• TASK STATEMENT:
From the line with "represent registries with" through the line with "Definition domain_leaf_bytes (id", inclusive, return each line of the data below exactly and leave the rest out.

• ENTRIES SHOWN:
(* ===== verification/StateProps.v ===== *)
(** * Properties of the chain state

    The theorems about [State] (refinement of the registry, exact
    rollback, expiry, restore, commitment, slashing), each with a
    concrete run under the toy primitives of [Crypto]. *)

From S2P Require Import Prelude Bytes Crypto Commitment Smt SmtProofs Names Icann Checkpoint Pow Tx Wire.
From S2P Require Import State StateSpec StateProofs.

(** ** Checking collision freedom of a concrete registry *)

Section check.
Context `{Crypto}.

Definition collision_freeb (r : Registry) : bool :=
  forallb (λ kv, bool_decide (r_tlds r !! kv.1 = None)) (map_to_list (r_domains r)) &&
  bool_decide (NoDup (map_to_list (r_leaves r)).*2).

Lemma collision_freeb_sound r : collision_freeb r = true → collision_free r.
Proof.
  unfold collision_freeb. rewrite andb_true_iff, forallb_forall, bool_decide_eq_true.
  intros [Hd Hn]. split.
  - intros id [st Hid]. apply elem_of_map_to_list, list_elem_of_In in Hid.
    apply Hd in Hid. by apply bool_decide_eq_true in Hid.
  - intros id id' l Hid%elem_of_map_to_list Hid'%elem_of_map_to_list.
    apply list_elem_of_lookup in Hid as [i Hi]. apply list_elem_of_lookup in Hid' as [i' Hi'].
    assert (i = i') as <-.
    { eapply NoDup_lookup; [exact Hn|..]; rewrite list_lookup_fmap, ?Hi, ?Hi'; done. }
    congruence.
Qed.

Definition empty_registry (net : NetworkParams) : Registry := mkRegistry net ∅ ∅ ∅ ∅ ∅.

Lemma for_network_refines net : refines (for_network net) (empty_registry net).
Proof.
  split; cbn [for_network empty_registry cs_network cs_backend cs_domain_count cs_tld_count
    cs_owner_keys cs_owner_refcounts cs_expirations cs_grace cs_smt cs_banned
    r_network r_domains r_tlds r_keys r_grace r_banned].
  1,5,8,10: reflexivity.
  - apply map_eq. intros id. by rewrite entries_lookup, !lookup_empty.
  - by rewrite map_size_empty.
  - by rewrite map_size_empty.
  - intros o. unfold holdings. by rewrite !owned_empty.
  - split.
    + intros u id. rewrite !lookup_empty. split; [by intros ?%elem_of_empty|].
      intros (st & Hst & _). discriminate Hst.
    + intros u. by rewrite lookup_empty.
  - split; [apply sc_wf_empty|]. intros k l. split.
    + intros Hk. by apply (sc_has_empty (SetCommitment := smt_commitment)) in Hk.
    + intros (id & Hid & _). unfold r_leaves in Hid. rewrite both_lookup in Hid.
      cbn [empty_registry r_domains r_tlds] in Hid. by rewrite !lookup_empty in Hid.
Qed.

Lemma empty_registry_ok net : registry_ok (empty_registry net).
Proof. split; cbn; [apply map_Forall_empty| |apply map_Forall_empty]. done. Qed.
End check.

Section props.
Context `{Crypto}.
(* ===== verification/StateBinding.v ===== *)
(** * The state root commits to the registry

    From the root back to the entries: two states with the same root
    represent registries with the same domains and TLDs, unless two of
    the values hashed collide. *)

From S2P Require Import Prelude Bytes Crypto Commitment Smt SmtProofs SmtBinding Names Icann Codec Checkpoint Pow Tx Wire.
From S2P Require Import State StateSpec StateProofs StateProps.

Section binding.
Context `{Crypto}.

#[local] Create HintDb preimages.

(** ** What leaves and roots hash *)

Definition domain_leaf_bytes (id : DomainId) (st : DomainState) : list byte :=
  ascii "SCONE-LEAF-DOM-V2" ++ arr_list id ++ arr_list (ds_owner st) ++
  be_bytes 8 (ds_sequence st) ++ be_bytes 8 (ds_registered_at st) ++ be_bytes 8 (ds_valid_until st) ++
  match ds_record_hash st with Some rh => arr_list rh | None => arr_list (arr_zero 32) end.
Definition tld_leaf_bytes (id : TldId) (st : TldState) : list byte :=
  ascii "SCONE-LEAF-TLD-V2" ++ arr_list id ++ arr_list (ts_owner st) ++ [u8_of_bool (ts_open st)].
Definition state_bytes (root : hash) : list byte := ascii "SCONE-STATE-SMT-V1" ++ arr_list root.

Lemma domain_leaf_eq id st : domain_leaf_v2 id st = blake3 (domain_leaf_bytes id st).
Proof. unfold domain_leaf_v2, hash256. cbn [concat]. by rewrite app_nil_r. Qed.
Lemma tld_leaf_eq id st : tld_leaf_v2 id st = blake3 (tld_leaf_bytes id st).
Proof. unfold tld_leaf_v2, hash256. cbn [concat]. by rewrite app_nil_r. Qed.
Lemma state_root_eq s : state_root_smt s = blake3 (state_bytes (smt_root (cs_smt s))).
Proof. unfold state_root_smt, hash256. cbn [concat]. by rewrite app_nil_r. Qed.

Lemma length_domain_leaf id st : length (domain_leaf_bytes id st) = 137%nat.
Proof.
  unfold domain_leaf_bytes. rewrite !length_app, !arr_length, !length_be_bytes.
  by destruct (ds_record_hash st); rewrite arr_length.
Qed.
Lemma length_tld_leaf id st : length (tld_leaf_bytes id st) = 82%nat.
Proof. unfold tld_leaf_bytes. by rewrite !length_app, !arr_length. Qed.

Lemma domain_leaf_bytes_inj id st id' st' :
  fits st → fits st' → domain_leaf_bytes id st = domain_leaf_bytes id' st' → id = id' ∧ norm st = norm st'.
Proof.
  intros (?&?&?) (?&?&?). unfold domain_leaf_bytes. intros E%app_inv_head.
  apply app_arr_inj in E as [-> E]. split; [done|]. apply app_arr_inj in E as [Eo E].
  do 3 (apply app_inj_1 in E as [?%be_bytes_inj_64 E]; [|done..|by rewrite !length_be_bytes]).
  unfold norm. f_equal; [done..| |done|done].
  destruct (ds_record_hash st) as [h|], (ds_record_hash st') as [h'|]; cbn [norm_hash]; apply arr_eq in E; subst;
    rewrite ?bool_decide_eq_true_2 by done; done.
Qed.

Lemma tld_leaf_bytes_inj id st id' st' :
  tld_leaf_bytes id st = tld_leaf_bytes id' st' → id = id' ∧ st = st'.
Proof.
  unfold tld_leaf_bytes. intros E%app_inv_head. apply app_arr_inj in E as [-> E].
  apply app_arr_inj in E as [Eo E]. split; [done|]. destruct st as [o []], st' as [o' []]; cbn in *; congruence.
Qed.

(** ** Entries and trees *)

Notation domains := (list (DomainId * DomainState)).
Notation tlds := (list (TldId * TldState)).

Definition entry_preimages (ds : domains) (ts : tlds) : list (list byte) :=
  map (λ e, domain_leaf_bytes e.1 e.2) ds ++ map (λ e, tld_leaf_bytes e.1 e.2) ts.

(** The tree holds the leaves of the entries, at their keys. *)
Record holds (t : Smt) (ds : domains) (ts : tlds) : Prop := {
  hd_wf : wf t;
  hd_has k l : smt_has t k l ↔
    (∃ id st, (id, st) ∈ ds ∧ k = smt_key id ∧ l = domain_leaf_v2 id st) ∨
    (∃ id st, (id, st) ∈ ts ∧ k = smt_key id ∧ l = tld_leaf_v2 id st) }.

Lemma domain_preimage_in (ds : domains) ts id st :
  (id, st) ∈ ds → domain_leaf_bytes id st ∈ entry_preimages ds ts.
Proof. intros Hin. apply elem_of_app. left. apply list_elem_of_fmap. by exists (id, st). Qed.
Lemma tld_preimage_in ds (ts : tlds) id st :
  (id, st) ∈ ts → tld_leaf_bytes id st ∈ entry_preimages ds ts.
Proof. intros Hin. apply elem_of_app. right. apply list_elem_of_fmap. by exists (id, st). Qed.

Lemma preimage_l (p : list byte) l l' : p ∈ l → p ∈ l ++ l'.
Proof. intros. apply elem_of_app. by left. Qed.
Lemma preimage_r (p : list byte) l l' : p ∈ l' → p ∈ l ++ l'.
Proof. intros. apply elem_of_app. by right. Qed.
Hint Resolve domain_preimage_in tld_preimage_in preimage_l preimage_r : preimages.

(** Every leaf of the tree is hashed from a listed value longer than a
    pair of hashes. *)
Lemma holds_hashed t ds ts k l :
  holds t ds ts → smt_has t k l → ∃ p, p ∈ entry_preimages ds ts ∧ (64 < length p)%nat ∧ l = blake3 p.
Proof.
  intros Ht [(id & st & Hin & _ & ->)|(id & st & Hin & _ & ->)]%(hd_has _ _ _ Ht).
  - exists (domain_leaf_bytes id st). rewrite domain_leaf_eq, length_domain_leaf.
    split_and!; [by apply domain_preimage_in|lia|done].
  - exists (tld_leaf_bytes id st). rewrite tld_leaf_eq, length_tld_leaf.
    split_and!; [by apply tld_preimage_in|lia|done].
Qed.

(** The tree of a registry. *)
Lemma committed_holds t r :
  committed t (r_leaves r) → collision_free r → holds t (map_to_list (r_domains r)) (map_to_list (r_tlds r)).
Proof.
  intros [Hw Hh] Hc. split; [done|]. intros k l. change (smt_has t k l) with (sc_has t k l). rewrite Hh.
  unfold r_leaves. split.
  - intros (id & E & ->). rewrite both_lookup in E. destruct (r_domains r !! id) as [st|] eqn:Ed.
    + left. exists id, st. injection E as <-. split; [by apply elem_of_map_to_list|done].
    + right. destruct (r_tlds r !! id) as [st|] eqn:Et; [|done]. exists id, st. injection E as <-.
      split; [by apply elem_of_map_to_list|done].
  - intros [(id & st & Hin%elem_of_map_to_list & -> & ->)|(id & st & Hin%elem_of_map_to_list & -> & ->)];
      exists id; rewrite both_lookup; (split; [|done]).
    + by rewrite Hin.
    + destruct (r_domains r !! id) as [st'|] eqn:Ed; [|by rewrite Hin].
      pose proof (cf_disjoint _ Hc id ltac:(by eexists)). congruence.
Qed.

(** What the root over a set of entries hashes. *)
Definition root_preimages (t : Smt) (ds : domains) (ts : tlds) : list (list byte) :=
  state_bytes (smt_root t) :: entry_preimages ds ts ++ smt_preimages t.

Lemma state_bytes_inj x y : state_bytes x = state_bytes y → x = y.
Proof. unfold state_bytes. intros E%app_inv_head. by apply arr_eq. Qed.

(** The same root, up to the top hash: the same entries. *)
Lemma root_entries t ds ts t' ds' ts' :
  holds t ds ts → holds t' ds' ts' →
  Forall (λ e, fits e.2) ds → Forall (λ e, fits e.2) ds' →
  injective_on (root_preimages t ds ts ++ root_preimages t' ds' ts') →
  blake3 (state_bytes (smt_root t)) = blake3 (state_bytes (smt_root t')) →
  (∀ id st, (id, st) ∈ ds → ∃ st', (id, st') ∈ ds' ∧ norm st = norm st') ∧
  (∀ id st, (id, st) ∈ ts → (id, st) ∈ ts').
Proof.
  intros Ht Ht' Hd Hd' Hi E. unfold root_preimages in Hi. apply Hi in E; [|set_solver..]. apply state_bytes_inj in E.
  assert (injective_on (entry_preimages ds ts ++ entry_preimages ds' ts')) as Hj by fewer_preimages Hi.
  assert (t ≡ t') as Et.
  { apply (smt_root_inj (entry_preimages ds ts ++ entry_preimages ds' ts')); try done; [by apply Ht|by apply Ht'| |].
    - intros k l [Hl|Hl]; [apply (holds_hashed _ ds ts) in Hl|apply (holds_hashed _ ds' ts') in Hl]; try done;
        destruct Hl as (p & Hp & ?); exists p; split; auto with preimages.
    - fewer_preimages Hi. }
  rewrite Forall_forall in Hd, Hd'. split; intros id st Hin.
  - assert (smt_has t' (smt_key id) (domain_leaf_v2 id st)) as Hl.
    { apply (smt_equiv_has t t' _ _ Et), (hd_has _ _ _ Ht). left. by exists id, st. }
    apply (hd_has _ _ _ Ht') in Hl as [(id' & st' & Hin' & _ & El)|(id' & st' & Hin' & _ & El)];
      rewrite !domain_leaf_eq, ?tld_leaf_eq in El; apply Hj in El; auto with preimages.
    + apply domain_leaf_bytes_inj in El as [<- En]; [|by apply (Hd (id, st))|by apply (Hd' (id', st'))]. by exists st'.
    + apply (f_equal length) in El. by rewrite length_domain_leaf, length_tld_leaf in El.
  - assert (smt_has t' (smt_key id) (tld_leaf_v2 id st)) as Hl.
    { apply (smt_equiv_has t t' _ _ Et), (hd_has _ _ _ Ht). right. by exists id, st. }
    apply (hd_has _ _ _ Ht') in Hl as [(id' & st' & Hin' & _ & El)|(id' & st' & Hin' & _ & El)];
      rewrite !tld_leaf_eq, ?domain_leaf_eq in El; apply Hj in El; auto with preimages.
    + apply (f_equal length) in El. by rewrite length_domain_leaf, length_tld_leaf in El.
    + by apply tld_leaf_bytes_inj in El as [<- <-].
Qed.

(** Registries. *)
Definition registry_preimages (s : ChainState) (r : Registry) : list (list byte) :=
  root_preimages (cs_smt s) (map_to_list (r_domains r)) (map_to_list (r_tlds r)).

Lemma registry_fits r : registry_ok r → Forall (λ e, fits e.2) (map_to_list (r_domains r)).
Proof.
  intros Hok. apply Forall_forall. intros [id st] Hin%elem_of_map_to_list.
  by destruct (ok_domains _ Hok _ _ Hin).
Qed.

(** One inclusion. *)
Lemma root_included s r s' r' :
  refines s r → registry_ok r → collision_free r → refines s' r' → registry_ok r' → collision_free r' →
  injective_on (registry_preimages s r ++ registry_preimages s' r') →
  state_root_smt s = state_root_smt s' →
  (∀ (id : hash) st, r_domains r !! id = Some st → r_domains r' !! id = Some st) ∧
  (∀ (id : hash) st, r_tlds r !! id = Some st → r_tlds r' !! id = Some st).
Proof.
  intros Hs Hok Hc Hs' Hok' Hc' Hi E. rewrite !state_root_eq in E.
  destruct (root_entries _ _ _ _ _ _ (committed_holds _ _ (rf_smt _ _ Hs) Hc)
    (committed_holds _ _ (rf_smt _ _ Hs') Hc') (registry_fits r Hok) (registry_fits r' Hok') Hi E) as [Hds Hts].
  split; intros id st Hin%elem_of_map_to_list.
  - destruct (Hds id st Hin) as (st' & Hin'%elem_of_map_to_list & En). apply elem_of_map_to_list in Hin.
    rewrite !norm_ok in En; [congruence|by eapply (ok_domains _ Hok')|by eapply (ok_domains _ Hok)].
  - by apply elem_of_map_to_list, Hts.
Qed.

(** C21. The state root commits to the registry: two states with the same
    root have the same domains, with their owners, sequences, record
    hashes and terms, and the same TLDs — unless two of the values
    hashed for the two roots collide.  Overflow buckets of keys that
    share 40 bits included. *)
Theorem state_root_commits s r s' r' :
  refines s r → registry_ok r → collision_free r → refines s' r' → registry_ok r' → collision_free r' →
  injective_on (registry_preimages s r ++ registry_preimages s' r') →
  state_root_smt s = state_root_smt s' →
  r_domains r = r_domains r' ∧ r_tlds r = r_tlds r'.
Proof.
  intros Hs Hok Hc Hs' Hok' Hc' Hi E.
  assert (injective_on (registry_preimages s' r' ++ registry_preimages s r)) as Hi' by fewer_preimages Hi.
  destruct (root_included s r s' r') as [D1 T1]; try done. destruct (root_included s' r' s r) as [D2 T2]; try done.
  split; apply map_eq; intros id; apply option_eq; intros st; split; auto.
Qed.
End binding.

(** ** An example *)
Module BindingScenario.
Import StateProps.Scenario.
#[local] Existing Instance Toy.crypto.

Lemma no_collision : injective_on (registry_preimages s r ++ registry_preimages s' r).
Proof. apply injective_onb_sound. by vm_compute. Qed.

Lemma state_root_commits_witness :
  state_root_smt s = state_root_smt s' ∧ r_domains r = r_domains r ∧ r_tlds r = r_tlds r.
Proof.
  destruct s_r as (Hs & Hok & Hc). assert (state_root_smt s = state_root_smt s') as E by by vm_compute.
  split; [exact E|]. exact (state_root_commits s r s' r Hs Hok Hc s'_r Hok Hc no_collision E).
Defined.
End BindingScenario.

• YOUR RESPONSE:
    represent registries with the same domains and TLDs, unless two of
    the values hashed collide. *)

From S2P Require Import Prelude Bytes Crypto Commitment Smt SmtProofs SmtBinding Names Icann Codec Checkpoint Pow Tx Wire.
From S2P Require Import State StateSpec StateProofs StateProps.

Section binding.
Context `{Crypto}.

#[local] Create HintDb preimages.

(** ** What leaves and roots hash *)

Definition domain_leaf_bytes (id : DomainId) (st : DomainState) : list byte :=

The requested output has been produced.